● **WORK INSTRUCTIONS**:
Show each line of the records in which the word "else" occurs.

● **Stored items**:
--------------------------------
(* ===== verification/UnitOfWork.v ===== *)
(** * UnitOfWork: one transaction, its revisions and its jobs
    (adapters/db/uow.py [SqlUnitOfWork], modules/memory/revisions.py
    [touched_revisions]).

    The database is the outbox, the revision counters and everything else
    ([R]). A unit of work reads and writes a working copy; [commit] bumps the
    revisions of the memories its writes invalidated, queues their index jobs,
    publishes the working copy and only then hands the new outbox rows to the
    relay. Leaving without [commit], or by an exception, publishes nothing; the
    outbox sequence is not put back. *)
From S2P Require Import Prelude Errors Revisions Tasks Outbox.

(** ** Definitions *)

(** What a written memory's readers are keyed on: its tenant, the anchors of its
    scope and its stored audience. *)
Record touched_memory := {
  tm_tenant : string;
  tm_user : option string;
  tm_thread : option string;
  tm_agent : option string;
  tm_keys : list string;
}.

Abbreviation touched := (string * revision_key)%type.

(** Tuples of text compare componentwise. *)
Definition touched_le (a b : touched) : Prop :=
  let '(t, (k, i)) := a in
  let '(t', (k', i')) := b in
  if String.eqb t t' then
    if String.eqb (kind_value k) (kind_value k') then str_le i i' else str_le (kind_value k) (kind_value k')
  else str_le t t'.
#[export] Instance touched_le_dec a b : Decision (touched_le a b).
Proof.
  destruct a as [t [k i]], b as [t' [k' i']]. simpl.
  destruct (String.eqb t t'); [destruct (String.eqb (kind_value k) (kind_value k'))|]; apply _.
Defined.

Definition keys_of_memory (m : touched_memory) : list touched :=
  (λ k, (tm_tenant m, k)) <$>
    elements (memory_revision_keys (tm_tenant m) (tm_user m) (tm_thread m) (tm_agent m) (tm_keys m)).

Definition touched_revisions (memories : list touched_memory) : list touched :=
  merge_sort touched_le (elements (list_to_set (memories ≫= keys_of_memory) : gset touched)).

Record database {R : Type} := {
  d_outbox : outbox;
  d_revisions : revisions;
  d_rest : R;
}.
Arguments database : clear implicits.

Section uow.
Context {R Q : Type} `{TaskQueue Q}.

Record uow := {
  u_db : database R;
  u_queue : Q;
  u_work : database R;
  u_invalidated_memories : list touched_memory;
  u_invalidated : list (string * list string);
  u_pending : list Z;
  u_committed : bool;
}.

Abbreviation uprog A := (prog uow A).

Definition set_work (d : database R) (u : uow) : uow :=
  {| u_db := u_db u; u_queue := u_queue u; u_work := d; u_invalidated_memories := u_invalidated_memories u;
     u_invalidated := u_invalidated u; u_pending := u_pending u; u_committed := u_committed u |}.
Definition set_invalidated (ms : list touched_memory) (ids : list (string * list string)) (u : uow) : uow :=
  {| u_db := u_db u; u_queue := u_queue u; u_work := u_work u; u_invalidated_memories := ms;
     u_invalidated := ids; u_pending := u_pending u; u_committed := u_committed u |}.
Definition set_pending (l : list Z) (u : uow) : uow :=
  {| u_db := u_db u; u_queue := u_queue u; u_work := u_work u;
     u_invalidated_memories := u_invalidated_memories u; u_invalidated := u_invalidated u;
     u_pending := l; u_committed := u_committed u |}.

Definition with_outbox (o : outbox) (d : database R) : database R :=
  {| d_outbox := o; d_revisions := d_revisions d; d_rest := d_rest d |}.
Definition with_revisions (r : revisions) (d : database R) : database R :=
  {| d_outbox := d_outbox d; d_revisions := r; d_rest := d_rest d |}.
Definition with_rest (x : R) (d : database R) : database R :=
  {| d_outbox := d_outbox d; d_revisions := d_revisions d; d_rest := x |}.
--------------------------------
● **YOUR RESPONSE**:
    The database is the outbox, the revision counters and everything else
    if String.eqb (kind_value k) (kind_value k') then str_le i i' else str_le (kind_value k) (kind_value k')
  else str_le t t'.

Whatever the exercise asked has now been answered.